In a move aimed at simplifying investing and expanding financial inclusion, the Securities and Exchange Board of India (Sebi) has proposed allowing mutual fund investments through gift vouchers, enabling individuals to gift investments instead of cash or traditional gift cards. The proposal introduces a new instrument called Gift Prepaid Payment Instruments (PPIs), which could transform how people approach both gifting and investing.
Under the proposed framework, individuals will be able to purchase these prepaid instruments using bank transfers or UPI and gift them to recipients such as family members, friends, or children. The recipient can then redeem the value to invest directly in mutual fund schemes, making the process straightforward and accessible, particularly for first-time investors unfamiliar with traditional investment procedures.
To ensure security and prevent misuse, Sebi has outlined several safeguards. The total value of such gift instruments will be capped at ₹50,000 per person per financial year. Transactions will be allowed only through digital modes such as bank transfers or UPI, with no cash funding permitted. Additionally, each gift instrument will carry a validity of one year, and registrars and transfer agents will monitor transactions to maintain transparency.

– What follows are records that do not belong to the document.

(* ===== verification/ActiveSockRead.v ===== *)
(** * Reading with an active socket

    The loop that receives the next data as long as there is some ends after at
    most [max_loop] turns, and whatever the application leaves in the buffer,
    data is never asked for outside of it. *)
From S2P Require Import Prelude TimeVal SockBsd IoQueueData IoQueue IoQueueInv IoQueueDispatch IoQueuePoll IoQueueKeys IoQueueOps ActiveSockData ActiveSock.

(** What the development relies on of [recv] and [recvfrom]: no more bytes than
    asked for, and [errno] is set when they fail. *)
Class RecvLaws (S : Type) `{!SystemSockets S} := {
  recv_bound s fd buf len flags n s' : sys_recv s fd buf len flags = (n, s') -> 0 <= len ->
    n <= len /\ (n < 0 -> 0 < errno s');
  recvfrom_bound s fd buf len flags from fromlen n s' :
    sys_recvfrom s fd buf len flags from fromlen = (n, s') -> 0 <= len -> n <= len /\ (n < 0 -> 0 < errno s')
}.

#[export] Instance env_recv_laws {T} `{!SystemSockets T} `{!RecvLaws T} : RecvLaws (env T).
Proof.
  split; simpl; unfold lift.
  - intros e fd buf len flags n e' [= <- <-]. simpl. apply (recv_bound (e_sys e) fd buf len flags). by destruct (sys_recv _ _ _ _ _).
  - intros e fd buf len flags from fl n e' [= <- <-]. simpl. apply (recvfrom_bound (e_sys e) fd buf len flags from fl).
    by destruct (sys_recvfrom _ _ _ _ _ _ _).
Qed.

Section StartRead.
Context `{!SystemConstants} {S : Type} `{!SystemSockets S} (this : Z).
Implicit Types (w : world S) (k : pj_ioqueue_key_t).

(** [pj_ioqueue_recv] and [pj_ioqueue_recvfrom] in one equation. *)
Definition read_result (now : S -> Z -> Z * Z * S) (fill : operation_key -> operation_key)
    (w : world S) (h : Z) (k : pj_ioqueue_key_t) (o : Z) (r : operation_key) (len flags : Z) : Z * Z * world S :=
  if k_closing k then (PJ_ECANCELLED, len, w) else
  if negb (bool_decide (o_op r = OP_NONE)) then (PJ_EPENDING, len, w) else
  let pending s := (PJ_EPENDING, len, queued h o READABLE_EVENT (push_read o k) (fill r) (set_w_sys s w)) in
  if Z.land flags PJ_IOQUEUE_ALWAYS_ASYNC =? 0 then
    let '(st, n, s) := now (w_sys w) (k_fd k) in
    if st =? PJ_SUCCESS then (PJ_SUCCESS, n, set_w_sys s w)
    else if would_block st then pending s else (st, len, set_w_sys s w)
  else pending (w_sys w).

Lemma start_read_eq held now fill w h k o r buffer len flags :
  ioq_inv held w -> quiet this w -> h ∈ q_active (w_q w) -> w_keys w !! h = Some k -> w_ops w !! o = Some r ->
  buffer <> 0 ->
  start_read this now fill w h o buffer len flags = Some (read_result now fill w h k o r len flags).
Proof.
  intros Hi Hq Ha Hk Hr Hb. unfold start_read, read_result. destruct (Z.eqb_spec buffer 0) as [?|_]; [done|].
  rewrite Hk. bind_step. destruct (k_closing k) eqn:Hc; [done|]. rewrite Hr. bind_step.
  case_bool_decide as Ho; cbn [negb]; [|done].
  assert (Henq : forall s, enqueue this (set_w_sys s w) h o PJ_EPENDING READABLE_EVENT (push_read o) fill =
    Some (PJ_EPENDING, queued h o READABLE_EVENT (push_read o k) (fill r) (set_w_sys s w))).
  { intros s. rewrite (enqueue_eq this _ h k o r); try done; [|apply (iv_sets _ _ Hi)|intros; by eapply active_fd].
    by rewrite Hc, bool_decide_eq_true_2. }
  assert (Hid : set_w_sys (w_sys w) w = w) by (clear; by destruct w).
  destruct (_ =? 0); [|by rewrite <-Hid at 1; rewrite Henq]. destruct (now _ _) as [[st n] s].
  destruct (st =? PJ_SUCCESS); [done|]. destruct (would_block st); [|done]. by rewrite Henq.
Qed.

(** What the two calls leave, whatever the socket does. *)
Lemma read_result_keeps held now fill w h k o r len flags st n w' :
  ioq_inv held w -> h ∈ q_active (w_q w) -> w_keys w !! h = Some k -> w_ops w !! o = Some r ->
  read_result now fill w h k o r len flags = (st, n, w') ->
  keeps 0 held w w' /\ q_active (w_q w') = q_active (w_q w) /\ is_Some (w_ops w' !! o).
Proof.
  intros Hi Ha Hk Hr. unfold read_result.
  assert (Hsame : keeps 0 held w w /\ q_active (w_q w) = q_active (w_q w) /\ is_Some (w_ops w !! o)).
  { split_and!; [by apply keeps_refl|done|eauto]. }
  destruct (k_closing k) eqn:Hc; [by intros [= <- <- <-]|]. destruct (negb _); [by intros [= <- <- <-]|].
  assert (Hsys : forall s, keeps 0 held w (set_w_sys s w)) by (intros; by apply keeps_sys_only).
  assert (Hpend : forall s, let w2 := queued h o READABLE_EVENT (push_read o k) (fill r) (set_w_sys s w) in
    keeps 0 held w w2 /\ q_active (w_q w2) = q_active (w_q w) /\ is_Some (w_ops w2 !! o)).
  { intros s. split_and!; [|done|simpl; rewrite lookup_insert_eq; eauto].
    eapply (keeps_trans 0 0); [apply Hsys|]. apply (queued_keeps held _ h k o r); try done; [by apply inv_sys|].
    apply push_read_change. }
  destruct (_ =? 0); [|by intros [= <- <- <-]]. destruct (now _ _) as [[st0 n0] s].
  destruct (st0 =? PJ_SUCCESS); [|destruct (would_block st0)]; intros [= <- <- <-]; try apply Hpend;
    (split_and!; [apply Hsys|done|eauto]).
Qed.
End StartRead.

Section Read.
Context `{!SystemConstants} {T : Type} `{!SystemSockets T} `{!RecvLaws T}.
Abbreviation world := (world (env T)).
Context (this : Z) (user : user_call -> world -> option (bool * Z * world)).
Implicit Types (w : world) (x : pj_activesock_t) (r : read_op).

(** The outcome of a receive call: an amount, or an error of the system. *)
Definition recv_outcome (len st n : Z) : Prop :=
  if st =? PJ_SUCCESS then 0 <= n <= len else PJ_ERRNO_START_SYS < st.

Lemma io_outcome (e e' : env T) rc len st n : io_status rc e = (st, n, e') -> rc <= len -> (rc < 0 -> 0 < errno e) ->
  e' = e /\ recv_outcome len st n.
Proof.
  unfold io_status, recv_outcome. intros E Hle He.
  destruct (Z.ltb_spec rc 0) as [Hn|Hn]; injection E as <- <- <-; split; try done. specialize (He Hn). simpl in *.
  unfold PJ_RETURN_OS_ERROR, PJ_STATUS_FROM_OS, PJ_SUCCESS, PJ_ERRNO_START_SYS.
  destruct (Z.eqb_spec (errno (e_sys e)) 0); [lia|]. destruct (Z.eqb_spec (errno (e_sys e) + (20000 + 2 * 50000)) 0); lia.
Qed.

(** A way to receive [len] bytes. *)
Definition receives (len : Z) (now : env T -> Z -> Z * Z * env T) : Prop := forall e fd st n e',
  now e fd = (st, n, e') -> (exists s, e' = set_e_sys s e) /\ recv_outcome len st n.

Lemma recv_receives buf len flags : buf <> 0 -> 0 <= len ->
  receives len (fun e fd => pj_sock_recv e fd buf len flags).
Proof.
  intros Hb Hl e fd st n e' E. unfold pj_sock_recv in E. destruct (Z.eqb_spec buf 0); [done|].
  destruct (sys_recv e fd buf len flags) as [rc e1] eqn:Er. destruct (recv_bound _ _ _ _ _ _ _ Er Hl).
  destruct (io_outcome _ _ _ len _ _ E) as [-> Ho]; [done..|]. split; [|done].
  simpl in Er. unfold lift in Er. injection Er as _ <-. eauto.
Qed.

Lemma recvfrom_receives buf len flags from fl : buf <> 0 -> 0 <= len ->
  receives len (fun e fd => pj_sock_recvfrom e fd buf len flags from fl).
Proof.
  intros Hb Hl e fd st n e' E. unfold pj_sock_recvfrom in E. destruct (Z.eqb_spec buf 0); [done|].
  destruct (sys_recvfrom e fd buf len flags from fl) as [rc e1] eqn:Er. destruct (recvfrom_bound _ _ _ _ _ _ _ _ _ Er Hl).
  destruct (io_outcome _ _ _ len _ _ E) as [-> Ho]; [done..|]. split; [|done].
  simpl in Er. unfold lift in Er. injection Er as _ <-. eauto.
Qed.

(** ** The state between the turns

    The key [h] of the active socket [a], its read operation [o] with the buffer
    of [max] bytes at [pkt]. *)

Context (held : Z -> Z) (h a o pkt max : Z).

Definition in_buffer (q : Z * Z * Z) : Prop :=
  let '(o', buf, len) := q in o' = o -> pkt <= buf /\ 0 <= len /\ buf + len <= pkt + max.

Definition asked_ok w : Prop := Forall in_buffer (e_asked (w_sys w)).

Record reading (x : pj_activesock_t) (r : read_op) w : Prop := {
  rd_inv : ioq_inv held w;
  rd_quiet : quiet this w;
  rd_active : h ∈ q_active (w_q w);
  rd_op : is_Some (w_ops w !! o);
  rd_sock : sock_at w a = Some x;
  rd_read : read_at w o = Some r;
  rd_loop : a_max_loop x = PJ_ACTIVESOCK_MAX_LOOP;
  rd_pkt : r_pkt r = pkt /\ r_max_size r = max;
  rd_size : 0 <= r_size r <= max;
  rd_asked : asked_ok w
}.

(** The calls that the loop makes. *)
Definition read_call r (c : user_call) : Prop :=
  match c with
  | OnDataRead a' data size _ => a' = a /\ data = pkt /\ size = r_size r
  | OnDataRecvfrom a' _ _ _ _ _ => a' = a
  | _ => False
  end.

(** The contract of the application's functions: they return, and where they
    return true, the active socket and its operation are still there. *)
Class UserReads : Prop := user_reads c w x r : reading x r w -> read_call r c -> exists b rem w',
  user c w = Some (b, rem, w') /\ 0 <= rem < 2 ^ 32 /\ asked_ok w' /\
  (b = true -> exists x', reading x' r w').

Context `{!UserReads}.
Hypothesis Hpkt : 0 < pkt.
Hypothesis Hmax : 0 <= max < 2 ^ 31.

(** Changes of the environment that are not to the operation. *)
Lemma reading_env x r w w' :
  reading x r w -> w_keys w' = w_keys w -> w_ops w' = w_ops w -> w_q w' = w_q w -> w_locks w' = w_locks w ->
  w_grp w' = w_grp w -> sock_at w' a = sock_at w a -> read_at w' o = read_at w o -> asked_ok w' -> reading x r w'.
Proof.
  intros [I Q A O X R L P Z F] Ek Eo Eq El Eg Ex Er Ha. split; try done; try congruence.
  - destruct I. by split; unfold live_key, is_live in *; rewrite ?Ek, ?Eo, ?Eq, ?Eg.
  - by eapply quiet_ext.
Qed.

Lemma reading_put_read x r r' w : reading x r w -> r_pkt r' = r_pkt r -> r_max_size r' = r_max_size r ->
  0 <= r_size r' <= max -> reading x r' (put_read o r' w).
Proof.
  intros [I Q A O X R L P Z F] E1 E2 Hs. split; try done.
  - by apply inv_sys.
  - unfold read_at. simpl. by rewrite lookup_insert_eq.
  - by rewrite E1, E2.
Qed.

Lemma tell_ok c x r w : reading x r w -> read_call r c -> exists b rem w', tell user c w = Some (b, rem, w') /\ 0 <= rem < 2 ^ 32 /\
  asked_ok w' /\ (b = true -> exists x', reading x' r w').
Proof. intros Hr Hc. apply (user_reads c _ x r); [|done]. by eapply reading_env; [exact Hr|..|apply (rd_asked _ _ _ Hr)]. Qed.

Lemma tell_read_ok x r w st : reading x r w -> exists b rem w', tell_read user w a o st = Some (b, rem, w') /\
  asked_ok w' /\ (b = true -> exists x', reading x' r w' /\ (a_stream x' = true -> 0 <= rem <= r_size r)).
Proof.
  intros Hr. unfold tell_read. rewrite (rd_read _ _ _ Hr). bind_step.
  destruct (tell_ok (OnDataRead a (r_pkt r) (r_size r) st) x r w Hr) as (b & rem & w' & -> & Hrem & Ha & Hb);
    [split; [done|]; by destruct (rd_pkt _ _ _ Hr)|].
  rewrite bind_some_eq. cbv beta iota. destruct b; cbn [negb]; [|by do 3 eexists].
  destruct (Hb eq_refl) as [x' Hr']. rewrite (rd_sock _ _ _ Hr'), (rd_read _ _ _ Hr'). bind_step. bind_step.
  do 3 eexists. split; [done|]. split; [done|]. intros _. exists x'. split; [done|]. intros ->. simpl.
  pose proof (rd_size _ _ _ Hr). destruct (Z.leb_spec rem (r_size r)); lia.
Qed.

Lemma keep_remainder_ok x r w rem : reading x r w -> (a_stream x = true -> 0 <= rem <= r_size r) ->
  exists r' w', keep_remainder w a o rem = Some w' /\ reading x r' w'.
Proof.
  intros Hr Hrem. unfold keep_remainder, upd_read. rewrite (rd_sock _ _ _ Hr). bind_step.
  rewrite (rd_read _ _ _ Hr). bind_step. do 2 eexists. split; [done|].
  apply (reading_put_read x r); try done. pose proof (rd_size _ _ _ Hr). simpl. destruct (a_stream x); [specialize (Hrem eq_refl)|]; lia.
Qed.

(** The half of a turn that calls the application: it stops, or goes on. *)
Definition delivered (res : option (bool * world)) : Prop := exists go w', res = Some (go, w') /\ asked_ok w' /\
  (go = true -> exists x r, reading x r w').

Lemma kept_ok x r w rem : reading x r w -> (a_stream x = true -> 0 <= rem <= r_size r) ->
  delivered (w ← keep_remainder w a o rem; Some (true, w)).
Proof.
  intros Hr Hrem. destruct (keep_remainder_ok x r w rem Hr Hrem) as (r2 & w2 & -> & Hr2). bind_step.
  do 2 eexists. split; [done|]. split; [apply (rd_asked _ _ _ Hr2)|]. eauto.
Qed.

Lemma finish_delivery (m : option (bool * Z * world)) (rest : Z -> world -> option (bool * world)) r :
  (exists b rem w', m = Some (b, rem, w') /\ asked_ok w' /\
     (b = true -> exists x', reading x' r w' /\ (a_stream x' = true -> 0 <= rem <= r_size r))) ->
  (forall x' w' rem, reading x' r w' -> (a_stream x' = true -> 0 <= rem <= r_size r) -> delivered (rest rem w')) ->
  delivered ('(ret, rem, w) ← m; if negb ret then Some (false, w) else rest rem w).
Proof.
  intros (b & rem & w' & -> & Ha & Hb) Hrest. rewrite bind_some_eq. cbv beta iota.
  destruct b; cbn [negb]; [|by do 2 eexists]. destruct (Hb eq_refl) as (x' & Hr' & Hrem). by eapply Hrest.
Qed.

The proposal comes in response to recommendations from the Association of Mutual Funds in India (AMFI), which suggested using such instruments to broaden participation in financial markets. Sebi believes that converting gifting into an investment opportunity could act as an entry point for individuals who have not yet engaged with mutual funds, thereby deepening retail participation.
Sebi has invited public feedback on the proposal until April 14, after which a final framework may be considered. If implemented, the initiative could mark a significant shift in India’s investment landscape by merging everyday financial habits like gifting with long-term wealth creation, especially among younger and first-time investors.